We are one family, one system -- what is good for one is good for the other, what is bad for one is bad for the other.

Consider another thing, if the rich nations suddenly decide they must help the poor, then the next error is to invade them with idea that they are exporting a ‘democratic revolution’. Then the rich nations get more insurgency and more problems. And then we have the opposite affect of spreading very conservative cultures, and this is worse for America and other leading nations.

Nations must go through their own evolution, we cannot do that for them, that is a basic law for all human beings, whether it is children, students, employees and followers...and even adults, teachers, managers and leaders etc.

This means we must be patient, persistent, be advisors and not meddlers, and we must aid not harm.

We should try to ‘converge’ the evolutions, bring them up to our level over time.

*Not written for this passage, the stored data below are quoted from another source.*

(** * rag-basic: the embedding cache and top-k retrieval of [VectorStore],
      and the [RAGChat.ask] pipeline built on it.

    Shallow embedding of [src/vector_store.py] and [src/rag_pipeline.py].

    - A chunk is a Python [str]; a tensor of embeddings is the list of its
      rows; similarity scores are rationals (the order of the finite floats).
    - The cache directory [self.cache_dir] is a finite map from the path of a
      cache file to its content.  [__init__] creates the directory and
      [clear] recreates it, so it exists whenever a method runs; file names
      handed to the store are directory entries as [os.listdir] yields them.
    - Python exceptions are values of [exn]; a method is a function from the
      store to a result and the store it leaves behind (an exception does not
      undo the writes made before it).
    - The libraries the code calls (sentence-transformers, torch, pickle, the
      PDF loader and the OpenRouter client) are the fields of the class
      [Libs]; the part of their contract that a proof relies on is a
      hypothesis of the theorem.
    - [print] writes to stdout only and is left out. *)

From Stdlib Require Import QArith Ascii String.
From stdpp Require Import gmap strings list sorting.

Local Open Scope Z_scope.

(** ** Python strings and [os.path] *)

Module Py.

(** [str.lower] on the ASCII letters. *)
Definition lower_ascii (c : ascii) : ascii :=
  let n := nat_of_ascii c in
  if ((65 <=? n) && (n <=? 90))%nat then ascii_of_nat (n + 32) else c.

Fixpoint lower (s : string) : string :=
  match s with
  | EmptyString => EmptyString
  | String c s' => String (lower_ascii c) (lower s')
  end.

(** [s[i:]] for [0 <= i]. *)
Fixpoint drop_str (i : nat) (s : string) : string :=
  match i, s with
  | O, _ => s
  | S _, EmptyString => EmptyString
  | S i', String _ s' => drop_str i' s'
  end.

(** [s[:i]] for [0 <= i]. *)
Fixpoint take_str (i : nat) (s : string) : string :=
  match i, s with
  | O, _ => EmptyString
  | S _, EmptyString => EmptyString
  | S i', String c s' => String c (take_str i' s')
  end.

Definition startswith (s p : string) : bool :=
  String.eqb (take_str (String.length p) s) p.

Definition endswith (s p : string) : bool :=
  (String.length p <=? String.length s)%nat
  && String.eqb (drop_str (String.length s - String.length p) s) p.

(** [s.rfind(c)] for a one-character [c]: the last index, or [-1]. *)
Fixpoint rfind_from (c : ascii) (s : string) (i : Z) (last : Z) : Z :=
  match s with
  | EmptyString => last
  | String d s' => rfind_from c s' (i + 1) (if Ascii.eqb d c then i else last)
  end.

Definition rfind (c : ascii) (s : string) : Z := rfind_from c s 0 (-1).

(** Whether some character of [s] differs from [c]. *)
Fixpoint has_other (c : ascii) (s : string) : bool :=
  match s with
  | EmptyString => false
  | String d s' => negb (Ascii.eqb d c) || has_other c s'
  end.

(** [os.path.splitext] on POSIX ([genericpath._splitext] with [sep = "/"],
    no [altsep], [extsep = "."]): the extension starts at the last dot of
    the last path component, unless that component has only dots before
    it. *)
Definition splitext (p : string) : string * string :=
  let sepIndex := rfind "/" p in
  let dotIndex := rfind "." p in
  if (sepIndex <? dotIndex)
     && has_other "."
          (take_str (Z.to_nat (dotIndex - (sepIndex + 1)))
                    (drop_str (Z.to_nat (sepIndex + 1)) p))
  then (take_str (Z.to_nat dotIndex) p, drop_str (Z.to_nat dotIndex) p)
  else (p, EmptyString).

(** [os.path.join(a, b)] on POSIX. *)
Definition path_join (a b : string) : string :=
  if startswith b "/" then b
  else if String.eqb a "" || endswith a "/" then a +:+ b
  else a +:+ "/" +:+ b.

(** [sep.join(l)]. *)
Fixpoint join (sep : string) (l : list string) : string :=
  match l with
  | [] => ""
  | [x] => x
  | x :: l' => x +:+ sep +:+ join sep l'
  end.

(** Whether the character [c] occurs in [s]. *)
Fixpoint contains (c : ascii) (s : string) : bool :=
  match s with
  | EmptyString => false
  | String d s' => Ascii.eqb d c || contains c s'
  end.

(** The two-character separator ["\n\n"]. *)
Definition blank_line : string := String "010" (String "010" EmptyString).

End Py.

(** ** Exceptions and results *)

(** What [pickle.load] raises on bytes that are not the pickle of an entry:
    [EOFError] on an empty or truncated file, [UnpicklingError] or another
    class on other contents.  A pickle made to raise [FileNotFoundError]
    while it loads is left out. *)
Inductive pickle_exn : Type :=
| EOFError (msg : string)
| UnpicklingError (msg : string)
| OtherLoadError (cls msg : string).

Inductive exn : Type :=
| FileNotFoundError (msg : string)
| ValueError (msg : string)
| RuntimeError (msg : string)
| IndexError (msg : string)
| PickleError (e : pickle_exn)
| RequestError (msg : string).

Inductive result (A : Type) : Type :=
| Ok (a : A)
| Raise (e : exn).

Arguments Ok {A} a.
Arguments Raise {A} e.

Definition is_ok {A} (r : result A) : bool :=
  match r with Ok _ => true | Raise _ => false end.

We must be patient and wait, but not idle waiting, actively support them, and create joint projects.

Someday, the less developed will catch up and then who knows, maybe, it will America’s turn to be less advanced. Perhaps even in technological or economic matters, who knows? Or it may be that others will solve cultural, religious, philosophical, moral, psychological and social problems ahead of America. And at the present we are not doing a good job on these fronts precisely because we focus solely on economic and technological issues.

We are at a strange turning point in history right now; who knows what will happen in these next few years. If we do not handle things well, then we may find ourselves behind other nations.

Then we might have to consider the meaning of our American saying: “Be careful how you treat people on the way up, because you may meet them again on the way down”!